When a family member is struggling with addiction the entire family system suffers. Life inside the family system can become a roller coaster of emotions. It is common for parents to blame each other or themselves when their child is suffering from addiction. All family members are affected with the chaos that addiction brings to the family unit. Emotions often range from denial, grief, fear, anger, shame, and a tremendous sense of loss.
People are quick to judge an individual addicted to drugs or alcohol. They are often stereotyped. For example, the homeless man on the street, the drunk at the bar, or a prostitute. People may think that a person addicted to drugs or alcohol is a bad person. This is not true. Addiction is a disease, not caused by being a good or bad human being.
An Individual addicted to drugs and alcohol maybe closer to home than you think
• The young man in a fraternity that died of an oxycotin overdose.
• A 16-year-old girl died from alcohol poisoning after the prom.

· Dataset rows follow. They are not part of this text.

(** * web-building-blocks: the hex map component, the tiered cache and the
      session storage wrapper

    A shallow embedding of [HexMap] (geometry, draw order, data binding),
    [TieredCache] and [StorageItem], with the properties their
    specification states about them.

    Modelling conventions.
    - Axial coordinates [q], [r] are integers ([Z]).  JavaScript's [%] on
      integers is the truncating remainder, [Z.rem].
    - Pixel quantities ([size], [cadence], the pitches, [width], [height])
      are JavaScript numbers; they are modelled as real numbers, so rounding
      of the double arithmetic is not modelled.
    - The numbers of the dataset ([count], [value]) are modelled as
      integers; nothing is computed from them but their decimal string.
    - Objects used as dictionaries are finite maps with string keys
      ([gmap string _]); an object whose iteration order matters
      ([Object.entries]) is an association list in iteration order.
      Properties inherited from [Object.prototype] are not modelled.
    - A call that may throw returns a [Result]; where the state matters
      after a throw, the state is returned next to it. *)

From Stdlib Require Import ZArith Reals Lra List Ascii String.
From stdpp Require Import gmap strings list fin_maps pretty sorting.

Local Open Scope Z_scope.

(** ** Geometry engine *)

Module Geometry.

(** The geometric fields of a [HexMap] instance. *)
Record Metrics := {
  size : R;
  cadence : R;
  rotated : bool;
  even : bool;
  mainPitch : R;
  crossPitch : R;
  height : R;
  width : R
}.

(** The fields as the constructor leaves them: [size = 90],
    [cadence = size * cos (PI / 6)], pointy-topped, odd offset. *)
Definition constructed : Metrics :=
  let size := 90%R in
  let cadence := (size * cos (PI / 6))%R in
  {| size := size;
     cadence := cadence;
     rotated := false;
     even := false;
     mainPitch := (cadence * 2)%R;
     crossPitch := (size * 3 / 2)%R;
     height := 0%R;
     width := 0%R |}.

Definition crossDimension (m : Metrics) (n : R) : R :=
  (crossPitch m * (n - 1))%R.

Definition mainDimension (m : Metrics) (n : R) : R :=
  (mainPitch m * (n - 1 + 0.5))%R.

(** [coordinates(q, r)]. *)
Definition coordinates (m : Metrics) (q r : Z) : R * R :=
  let offsetTest := if even m then 0 else 1 in
  let qOffset :=
    if negb (rotated m) && (Z.abs (Z.rem r 2) =? offsetTest)
    then cadence m else 0%R in
  let rOffset :=
    if rotated m && (Z.abs (Z.rem q 2) =? offsetTest)
    then cadence m else 0%R in
  (((if rotated m then crossPitch m else mainPitch m) * IZR q + qOffset)%R,
   (height m - (if rotated m then mainPitch m else crossPitch m) * IZR r
    - rOffset)%R).

(** The assignments at the end of [loadLayout]: orientation, offset parity,
    and the chart's width and height from the column and row counts. *)
Definition withLayout (m : Metrics) (rot ev : bool) (nQuols nRows : R) : Metrics :=
  {| size := size m;
     cadence := cadence m;
     rotated := rot;
     even := ev;
     mainPitch := mainPitch m;
     crossPitch := crossPitch m;
     height := if rot then mainDimension m nRows else crossDimension m nRows;
     width := if rot then crossDimension m nQuols else mainDimension m nQuols |}.

(** The same, for the orientation and parity alone. *)
Definition withOrientation (m : Metrics) (rot ev : bool) : Metrics :=
  {| size := size m;
     cadence := cadence m;
     rotated := rot;
     even := ev;
     mainPitch := mainPitch m;
     crossPitch := crossPitch m;
     height := height m;
     width := width m |}.

(** The projection as the specification words it; [mod] is read as the
    mathematical (floored) modulus. *)
Definition offsetTest_spec (evenOffset : bool) : Z :=
  if evenOffset then 0 else 1.

Definition project_spec (m : Metrics) (q r : Z) : R * R :=
  if rotated m then
    let rOffset :=
      if Z.abs (q mod 2) =? offsetTest_spec (even m) then cadence m else 0%R in
    ((crossPitch m * IZR q)%R, (height m - mainPitch m * IZR r - rOffset)%R)
  else
    let qOffset :=
      if Z.abs (r mod 2) =? offsetTest_spec (even m) then cadence m else 0%R in
    ((mainPitch m * IZR q + qOffset)%R, (height m - crossPitch m * IZR r)%R).

End Geometry.

(** ** JavaScript values and exceptions *)

Module Js.

(** The values a hex context holds: [string | number]. *)
Inductive Val :=
  | VNum (n : Z)
  | VStr (s : string).

Inductive Error :=
  | ReferenceError (msg : string)
  | TypeError (msg : string)
  | SyntaxError (msg : string)
  | DOMException (name : string).

(** The outcome of a call that may throw. *)
Inductive Result (A : Type) :=
  | Ok (a : A)
  | Throw (e : Error).
Arguments Ok {A} a.
Arguments Throw {A} e.

(** Numbers that may be infinite: what [Math.min] and [Math.max] fold over
    when the bounds start at [Infinity] and [-Infinity]. *)
Inductive Num :=
  | NaN
  | NegInfinity
  | Fin (z : Z)
  | Infinity.

Definition Math_min (a b : Num) : Num :=
  match a, b with
  | NaN, _ | _, NaN => NaN
  | NegInfinity, _ | _, NegInfinity => NegInfinity
  | Infinity, x | x, Infinity => x
  | Fin x, Fin y => Fin (Z.min x y)
  end.

Definition Math_max (a b : Num) : Num :=
  match a, b with
  | NaN, _ | _, NaN => NaN
  | Infinity, _ | _, Infinity => Infinity
  | NegInfinity, x | x, NegInfinity => x
  | Fin x, Fin y => Fin (Z.max x y)
  end.
(** * Catalog and product synchronisation engine (weni-integrations-engine)

  A shallow embedding of the synchronisation code of the marketplace:

  - [marketplace/services/vtex/generic_service.py]: seller extraction
    from a webhook, first-insertion and by-seller admission;
  - [marketplace/wpp_products/utils.py]: SKU extraction, the CSV feed
    encoder, the batch fetcher and the upload loop;
  - [marketplace/wpp_products/tasks.py]: reconciliation of the remote
    catalog listing with the local catalogs.

  Python values are modelled by [pyval], dictionaries by [gmap], sets by
  [gset], database tables by lists of records in the order in which an
  unordered query returns them, and exceptions by the [result] type.
  External collaborators (the Facebook, Flows and Redis clients, database
  failures) appear as fields of an environment record. *)

From Stdlib Require Import ZArith NArith Ascii String List Lia.
From Stdlib Require Import Decimal DecimalString DecimalPos DecimalN.
From stdpp Require Import base option list gmap strings sorting.

Local Open Scope string_scope.
Local Open Scope list_scope.

(** ** Python values and exceptions *)

Module Py.

(** The JSON-like values found in [App.config] and in webhook payloads. *)
#[local] Unset Elimination Schemes.
Inductive pyval : Type :=
| PNone
| PBool (b : bool)
| PInt (z : Z)
| PStr (s : string)
| PList (l : list pyval)
| PDict (d : list (string * pyval)).
#[local] Set Elimination Schemes.

(** [bool(v)]: the truth value used by [if v:], [not v] and [and]. *)
Definition truthy (v : pyval) : bool :=
  match v with
  | PNone => false
  | PBool b => b
  | PInt z => negb (z =? 0)%Z
  | PStr s => negb (String.eqb s "")
  | PList l => match l with [] => false | _ :: _ => true end
  | PDict d => match d with [] => false | _ :: _ => true end
  end.

(** [v is True] and [v is False]: identity with the two singletons. *)
Definition is_True (v : pyval) : bool :=
  match v with PBool true => true | _ => false end.

Definition is_False (v : pyval) : bool :=
  match v with PBool false => true | _ => false end.

(** [d.get(key)] and [d.get(key, dflt)]. *)
Definition get (d : gmap string pyval) (key : string) : pyval :=
  default PNone (d !! key).

Definition get_default (d : gmap string pyval) (key : string) (dflt : pyval)
  : pyval :=
  default dflt (d !! key).

Inductive exn : Type :=
| ValueError (msg : string)
| TypeError (msg : string)
| KeyError (key : string)
| AttributeError (msg : string)
| UnboundLocalError (name : string)
| UnicodeEncodeError
| StopIteration
| ImportError (name module : string)
| ExternalError (msg : string).

Inductive result (A : Type) : Type :=
| Ok (a : A)
| Raise (e : exn).
Global Arguments Ok {A} a.
Global Arguments Raise {A} e.

Definition is_ValueError (e : exn) : bool :=
  match e with ValueError _ => true | _ => false end.

(** [str(e)] for the exceptions above, as far as the log lines need it. *)
Definition str_exn (e : exn) : string :=
  match e with
  | ValueError m | TypeError m | AttributeError m | ExternalError m => m
  | KeyError k => k
  | UnboundLocalError n =>
      "local variable '" +:+ n +:+ "' referenced before assignment"
  | UnicodeEncodeError => "surrogates not allowed"
  | StopIteration => ""
  | ImportError name module =>
      "cannot import name '" +:+ name +:+ "' from '" +:+ module +:+ "'"
  end.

• A 15-year-old boy who died of a heroin overdose in the suburbs.
• An 21-year-old young man died of an accidental drug overdose in his bed.
For these young people we may hear the following comments: “My kids would never take drugs! Where did he get that? How did his parents not know? Oxy is just a pain killer how could that kill him? He must have been from a bad family. His family did not care enough to pay attention to his mental health. He probably had problems his entire life.

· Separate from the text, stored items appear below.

(** * InstaAgent: the smart-comment pipeline, its ledger, scheduler and webhook

    A shallow embedding of

    - [src/config/botConfig.ts]            (the configuration record),
    - [src/models/PostMemory.ts]           (the ledger of commented posts),
    - [src/client/IG-bot/IgClient.ts]      ([getLastFourPosts], [postComment], [randomDelay]),
    - [src/client/Instagram.ts]            (the shared client),
    - [src/services/openrouter.ts]         (the requests of the comment generator),
    - [src/app.ts]                         ([POST /api/run-bot]),
    - [src/services/smart-comment.ts]      ([SmartCommentService]),
    - [src/services/scheduler.ts]          ([SchedulerService]),
    - the webhook router                   ([POST /run-bot], [runBotInBackground]).

    Conventions.  A [Date] the code makes with [new Date()] is the integer
    number of milliseconds it holds; a [Date] parsed from text of a page is
    a [Date] of this file, which may be Invalid Date.  A [number] that counts
    characters or milliseconds is a [Z]; the two random delays are computed
    in binary64 arithmetic, as the code computes them.
    An [async] function is a function of the world that yields a settled
    promise ([Resolved] or [Rejected]) and the world it leaves behind.
    Everything the code obtains from outside the repository (the browser,
    the language model, the clock, the random generator, storage faults,
    other writers of the same collection) is an oracle of the environment
    [Env]; an oracle may answer differently at every call because it is
    given the history of all calls made so far. *)

From Stdlib Require Import ZArith List String Ascii Lia Bool.
From stdpp Require Import gmap strings list pretty.
Import ListNotations.

Open Scope string_scope.
Open Scope Z_scope.
Open Scope list_scope.

(** ** JavaScript values shared by all modules *)

(** A thrown value.  Everything the collaborators throw is an [Error]
    object, and only its [message] is ever inspected. *)
Record Error := mkError { message : string }.

(** The state of a promise once it has settled. *)
Inductive Settled (A : Type) : Type :=
| Resolved (a : A)
| Rejected (e : Error).
Arguments Resolved {A} a.
Arguments Rejected {A} e.

(** [s || fallback] on strings: the empty string is falsy. *)
Definition orElse (s fallback : string) : string :=
  if String.eqb s "" then fallback else s.

(** ** src/config/botConfig.ts *)

Module Config.

Record CaptionLength := { cl_enabled : bool; cl_min : Z; cl_max : Z }.
Record MaxPostAge := { mpa_enabled : bool; mpa_days : Z }.
Record Filtering := {
  captionLength : CaptionLength;
  maxPostAge : MaxPostAge;
  skipDuplicates : bool }.
Record BetweenPosts := { bp_min : Z; bp_max : Z }.
Record Timing := {
  minDelay : Z; maxDelay : Z; afterLogin : Z;
  betweenPosts : BetweenPosts }.
Record Scheduler := {
  enabled : bool; interval : Z; runOnStartup : bool;
  skipIfRunning : bool; logStats : bool; statsInterval : Z }.
Record Target := { accounts : list string; maxPostsToInteract : Z }.
Record BotConfig := {
  target : Target;
  timing : Timing;
  filtering : Filtering;
  scheduler : Scheduler }.

End Config.
Import Config.

(** The values the repository ships. *)
Definition botConfig : BotConfig := {|
  target := {|
    accounts := ["lifebytosin"; "drshievag"; "napro_fertility_surgeon"];
    maxPostsToInteract := 1 |};
  timing := {|
    minDelay := 2000; maxDelay := 5000; afterLogin := 3000;
    betweenPosts := {| bp_min := 5000; bp_max := 10000 |} |};
  filtering := {|
    captionLength := {| cl_enabled := true; cl_min := 50; cl_max := 2200 |};
    maxPostAge := {| mpa_enabled := true; mpa_days := 1 |};
    skipDuplicates := true |};
  scheduler := {|
    enabled := true; interval := 1; runOnStartup := false;
    skipIfRunning := true; logStats := true; statsInterval := 24 |} |}.

(** ** Data of the pipeline *)

Inductive ContentType := image | video | reel.

(** [new Date(text)] for the [datetime] attribute of a page: a time value
    in milliseconds, or Invalid Date when the text does not parse; then
    [getTime()] is [NaN] and [toISOString()] throws a [RangeError]. *)
Inductive Date := date (ms : Z) | invalidDate.

(** An element of the array returned by [IgClient.getLastFourPosts]. *)
Record Post := {
  p_postId : string;
  p_postUrl : string;
  p_contentType : ContentType;
  p_timestamp : Date;
  p_isPinned : bool }.

(** The object returned by [IgClient.getPostDetails]. *)
Record PostDetails := {
  d_postId : string;
  d_postUrl : string;
  d_caption : string;
  d_captionLength : Z;
  d_postTimestamp : Date;
  d_screenshotBase64 : option string;
  d_videoFramesBase64 : option (list string);
  d_contentType : ContentType }.

Inductive Action := commented | skipped | failed.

I’m glad my kids weren’t friends with someone like him. What a loser. What kind of college is that? I’m glad my kid just drinks and smokes weed! At least my daughter just gets drunk she doesn’t do drugs. My daughter said she never drinks. My son has too much going for him to consider taking drugs. If she has a drug problem why doesn’t she just quit? That person is weak it only takes will power to quit.”
These are some examples of people being judgmental without understanding the disease of drug and alcohol and addiction. The situation I am referring to is what happens to the family of the person struggling with addiction. Before jumping to conclusions and passing judgments on others it might be helpful to educate yourself and look at the other side of this painful situation.
Addiction and alcoholism is a family disease and dealing with it effectively involves the whole family getting an understanding of the disease in order to deal with it as a united front. Individuals that are addicted to drugs and alcohol are typically bright smart people that are unfortunately affected by this cunning baffling and powerful disease.
It is important to remember that individuals that suffer with addiction can get help and learn to live in recovery. Living in recovery does not mean that relapses will not occur. Addiction is a life long disease. If a relapses occurs that individual can fight addiction and be in recovery again. I believe it is important never to give up hope. It is also essential for the family of a person struggling with the disease of addiction to go on with their lives.
Individual and family therapy can be a useful coping tool and a helpful resource during this difficult time. Living with addiction in the family can be overwhelming. Practicing self-care is important for survival. Attending Alanon family group is one way to help the family cope with this disease. A common saying in Alanon is that it is important to “Place the oxygen mask on yourself first before you put it on someone else.”